Nous est donc présenté le parcours de ces femmes « non-conformes » qui vont devoir jouer des coudes pour se sortir de l’injuste prison dans laquelle elles sont. Mais la détermination ne fait pas tout, le sort semble joué d’avance, il y aura bien des coups de bâton dans le dos pour les faire trébucher et plier. Quelques épisodes reviendront en arrière sur leur parcours, pour présenter quelle a été la « faute » qui les a étiquetés « non-conformes ». Et on n’arrive pas sur Bitch Planet pour de « bonnes » raisons.

Quelques péripéties proposées n’ont pas la force espérées, la reprise de certains clichés les rend aussi plus prévisibles. On peut d’ailleurs se demander si l’utilisation du jeu d’arènes n’aurait pas pu être évité, alourdissant une trame déjà bien riche entre les motivations de chacun et certains mystères présentés. Cette aventure de femmes battantes s’apprécie d’autant plus dans le cadre imaginé par la scénariste, avec ce patriarcat caricatural omniprésent.

Le trait de Valentine De Landro est sec et cassant, esquissé, sur le vif, le reflet d’une histoire brisée et sans repos pour ces prisonnières. Mais qui se révèle aussi confus, trop indistinct dès lors que le point de vue s’éloigne. Les décors sont assez quelconques, sans grand travail. L’illustration n’est malheureusement pas le point fort de cette série, qui manque de clarté.
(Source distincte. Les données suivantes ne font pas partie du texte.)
(* ===== verification/Dream.v ===== *)
(** * Auto-Dream: the lock that is also the clock, and the scheduler

    [wiki/src/dream/lock.rs] and [wiki/src/dream/scheduler.rs]. The seams of the scheduler, the traits
    [ConsolidationLock], [CapturesSince] and [DreamRunner], are a class and two functions; the Postgres
    lock is an instance over the table [wiki_consolidation]. Module [LockSys] runs any number of
    sessions of the lock against one row, statement by statement. Times are microseconds. *)
From S2P Require Import Prelude RustStr.
From Stdlib Require Import QArith.
From stdpp Require Import relations gmap.

#[local] Open Scope string_scope.
#[local] Open Scope Z_scope.

(** ** The lock *)

(** One row of [wiki_consolidation]. *)
(* src/qcue-rs/migrations/30004_M3_0004_wiki_consolidation.sql 16-28 wiki_consolidation *)
Record Consolidation : Type := {
  last_consolidated_at : option Z;
  holder : option string;
  lease_expires : option Z;
  last_scan_at : option Z;
  sessions_since_last : Z;
  rollback_count : Z;
}.

(** The trait: every operation may fail with [E] and changes the state [S]. *)
(* src/qcue-rs/wiki/src/dream/lock.rs 20-30 ConsolidationLock *)
Class ConsolidationLock (S E : Type) : Type := {
  read_clock : Uuid -> S -> result E Z * S;
  try_acquire : Uuid -> string -> S -> result E (option Z) * S;
  release : Uuid -> S -> result E unit * S;
  rollback : Uuid -> Z -> S -> result E unit * S;
}.

Definition one_hour : Z := 3600000000.

(** [holder IS NULL OR lease_expires IS NULL OR lease_expires < now()] *)
(* src/qcue-rs/wiki/src/dream/lock.rs 90-90 try_acquire *)
Definition lease_free (now : Z) (r : Consolidation) : bool :=
  match holder r, lease_expires r with
  | Some _, Some e => e <? now
  | _, _ => true
  end.
(** A missing row and a null clock read as the epoch. *)
Definition clock_of (r : option Consolidation) : Z :=
  unwrap_or (r ≫= last_consolidated_at) 0.
(* src/qcue-rs/wiki/src/dream/lock.rs 87-91 try_acquire *)
Definition acquired (now : Z) (who : string) (r : Consolidation) : Consolidation :=
  {| last_consolidated_at := Some now; holder := Some who; lease_expires := Some (now + one_hour);
     last_scan_at := Some now; sessions_since_last := sessions_since_last r;
     rollback_count := rollback_count r |}.
Definition released (r : Consolidation) : Consolidation :=
  {| last_consolidated_at := last_consolidated_at r; holder := None; lease_expires := None;
     last_scan_at := last_scan_at r; sessions_since_last := 0; rollback_count := rollback_count r |}.
Definition rolled_back (prior : Z) (r : Consolidation) : Consolidation :=
  {| last_consolidated_at := Some prior; holder := None; lease_expires := None;
     last_scan_at := last_scan_at r; sessions_since_last := sessions_since_last r;
     rollback_count := rollback_count r + 1 |}.

(** The Postgres lock: the table beside everything else, [db_now] being [now()]. *)
Record Pg (W : Type) : Type := { rows : gmap N Consolidation; others : W }.
Arguments rows {W} p.
Arguments others {W} p.

Section PgLock.
Context {W E : Type} (db_now : W -> Z).

Definition set_rows (f : gmap N Consolidation -> gmap N Consolidation) (s : Pg W) : Pg W :=
  {| rows := f (rows s); others := others s |}.

(* src/qcue-rs/wiki/src/dream/lock.rs 57-68 read_clock *)
Definition pg_read_clock (t : Uuid) (s : Pg W) : result E Z * Pg W := (Ok (clock_of (rows s !! t)), s).
(** [UPDATE], then [INSERT] when nothing was updated: exactly one row takes the spend. *)
Lemma upsert_ok (k : Key) (u : CostUsage) (cost : Z) (l l1 : list LedgerRow) (n : nat) (fresh : LedgerRow) :
  ledger_wf l -> row_key fresh = k -> spent fresh = cost ->
  update (has_key k) (add_spend u cost) l = Ok (l1, n) ->
  let l' := if Nat.eqb n 0 then l1 ++ [fresh] else l1 in
  ledger_wf l' /\ (forall k', spend k' l' = spend k' l + if decide (k' = k) then cost else 0) /\
  (forall r, r ∈ l -> row_key r <> k -> r ∈ l').
Proof.
  intros Hwf Hk Hc Hu. cbv zeta. apply update_ok in Hu as (Hkeys & Hs & Hin & Hz & Hn).
  specialize (Hn Hwf). unfold ledger_wf in *. destruct n as [|[|n]]; [| |lia]; cbn [Nat.eqb].
  - split; [|split].
    + rewrite fmap_app, Hkeys. apply NoDup_app. split; [done|]. split; [|apply NoDup_singleton].
      intros x Hx Hf. simpl in Hf. apply list_elem_of_singleton in Hf as ->. rewrite Hk in Hx.
      by apply (proj1 Hz).
    + intros k'. specialize (Hs k'). unfold spend in *. rewrite sum_spent_app, Hs. simpl.
      rewrite Hc. destruct (has_key k' fresh) eqn:Hx, (decide (k' = k)) as [->|Hne]; try lia.
      * apply bool_decide_eq_true in Hx. congruence.
      * apply bool_decide_eq_false in Hx. congruence.
    + intros r Hr Hne. apply elem_of_app. left. by apply Hin.
  - split; [by rewrite Hkeys|]. split; [|exact Hin]. intros k'. rewrite Hs. destruct (decide _); lia.
Qed.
Il se révèle plus intéressant dans ses choix de représentation, dans la mesure où il révèle toute la diversité des corps féminins, sans sexualisation outrée. Comme tout bon « film de prison pour femmes », le passage aux douches est obligé, mais il n’est pas gratuit, bien au contraire.

Le ton est d’un cynisme assez fou, mais qui se fait un écho déformé de notre société. Il y a bien sur la distinction de la femme conforme ou pas, mais cela passe aussi par un certain nombre de dialogues ou d’allusions, parfois faussement bienveillantes, parfois plus méprisantes. La parole de la femme leur est confisquée, mais pour leur bien, bien entendu. Pour l’épisode consacré à la massive Penny, une entrevue avec un jury (d’hommes, bien entendu) est d’une cruauté folle, car dissimulée sous des paroles d’amour, Penny étant accusée de ne pas savoir s’occuper de son corps, pire de le mettre en danger et donc de se mettre en danger. Un corps sain dans un esprit sain déformé avec la plus violente des mauvaises compassions.
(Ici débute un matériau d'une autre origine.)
Lemma split_once_char (c : ascii) (a b : string) :
  Str.no_char c a = true -> Str.split_once (String c "") (a +:+ String c b) = Some (a, b).
Proof.
  intros Ha. assert (Str.find (String c "") (a +:+ String c b) = Some (String.length a)) as Hf.
  { revert Ha. induction a as [|d a IH]; cbn [Str.no_char String.append String.length Str.find Str.starts_with].
    - by rewrite Ascii.eqb_refl.
    - intros Ha. apply andb_true_iff in Ha as [Hd Ha]. apply negb_true_iff in Hd. rewrite Hd. cbn [andb].
      by rewrite IH. }
  unfold Str.split_once. rewrite Hf. cbn [String.length]. f_equal. f_equal; [apply Str.take_app|].
  rewrite <- (Str.drop_drop 1), Str.drop_app. done.
Qed.

Lemma split_on_no (c : ascii) (a : string) : Str.no_char c a = true -> Str.split_on c a = [a].
Proof.
  induction a as [|d a IH]; [done|]. cbn [Str.no_char Str.split_on]. intros Ha.
  apply andb_true_iff in Ha as [Hd Ha]. apply negb_true_iff in Hd. by rewrite Hd, IH.
Qed.

Lemma split_on_app (c : ascii) (a b : string) :
  Str.no_char c a = true -> Str.split_on c (a +:+ String c b) = a :: Str.split_on c b.
Proof.
  induction a as [|d a IH]; cbn [Str.no_char Str.split_on String.append]; [by rewrite Ascii.eqb_refl|]. intros Ha.
  apply andb_true_iff in Ha as [Hd Ha]. apply negb_true_iff in Hd. by rewrite Hd, IH.
Qed.

Lemma split_on_join (c : ascii) (l : list string) :
  Forall (fun x => Str.no_char c x = true) l -> l <> [] -> Str.split_on c (Str.join (String c "") l) = l.
Proof.
  induction l as [|x [|y l] IH]; intros Hl Hn; [done| |]; inv Hl; [by apply split_on_no|].
  change (Str.join (String c "") (x :: y :: l)) with (x +:+ String c (Str.join (String c "") (y :: l))).
  rewrite split_on_app by done. by rewrite IH.
Qed.

(** A query as the clients build it. *)
Definition pair_of (kv : string * string) : string := fst kv +:+ String "=" (percent_encode (snd kv)).
Definition query_of (l : list (string * string)) : string := Str.join "&" (pair_of <$> l).
Definition plain_key (k : string) : bool := Str.no_char "=" k && Str.no_char "&" k.

Lemma pair_no_amp (kv : string * string) : plain_key (fst kv) = true -> Str.no_char "&" (pair_of kv) = true.
Proof.
  intros Hk. apply andb_true_iff in Hk as [_ Hk]. unfold pair_of. rewrite Str.no_char_app, Hk.
  cbn [Str.no_char andb]. by rewrite encode_no.
Qed.

Lemma split_query (l : list (string * string)) :
  Forall (fun kv => plain_key (fst kv) = true) l -> l <> [] -> Str.split_on "&" (query_of l) = pair_of <$> l.
Proof.
  intros Hk Hl. apply split_on_join; [|by destruct l]. apply Forall_fmap. eapply Forall_impl; [exact Hk|].
  intros kv. apply pair_no_amp.
Qed.

(** Query parameters survive their encoding: from a query built of any pairs of keys without [=]
    and [&] and values in valid UTF-8, percent-encoded, every key reads back the first value it was
    given, byte for byte, and a key that was not given reads as absent. *)
Theorem query_roundtrip (l : list (string * string)) (key : string)
  (Hkeys : Forall (fun kv => plain_key (fst kv) = true) l)
  (Hutf8 : Forall (fun kv => Utf8.from_utf8_lossy (snd kv) = snd kv) l) :
  url_query_value (query_of l) key = snd <$> find_first (fun kv => String.eqb (fst kv) key) l.
Proof.
  destruct (decide (l = [])) as [->|Hl]; [done|].
  unfold url_query_value. rewrite split_query by done. clear Hl.
  induction l as [|kv l IH]; [done|]. inv Hkeys. inv Hutf8. cbn [fmap list_fmap find_first].
  assert (Str.split_once "=" (pair_of kv) = Some (fst kv, percent_encode (snd kv))) as Hs.
  { apply split_once_char. rename select (plain_key _ = true) into Hk. by apply andb_true_iff in Hk as [Hk _]. }
  rewrite Hs. destruct (String.eqb (fst kv) key).
  - rewrite Hs. cbn. unfold percent_decode. rewrite decode_encode. by f_equal.
  - by apply IH.
Qed.
Lemma query_roundtrip_witness :
  url_query_value (query_of [("q", "What backend? 50%"); ("token", "eyJ.a-_")]) "q" = Some "What backend? 50%".
Proof.
  apply (query_roundtrip [("q", "What backend? 50%"); ("token", "eyJ.a-_")] "q");
    repeat constructor; vm_compute; reflexivity.
Defined.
Le cynisme des hommes au pouvoir est d’une violence rare, entre domination abusive et propagande grinçante : on n’établit pas un tel régime sans les bons outils. La série ne se fait pourtant pas le relais d’un discours « les hommes sont tous des porcs », le père de Meiko sera un acteur important des événements émancipateurs du deuxième tome. Et il peut montrer aussi que cette domination peut profiter à certaines, bien que là encore ce ne se fait pas sans renoncements, et que cette confiance dans le système peut se retourner contre soi.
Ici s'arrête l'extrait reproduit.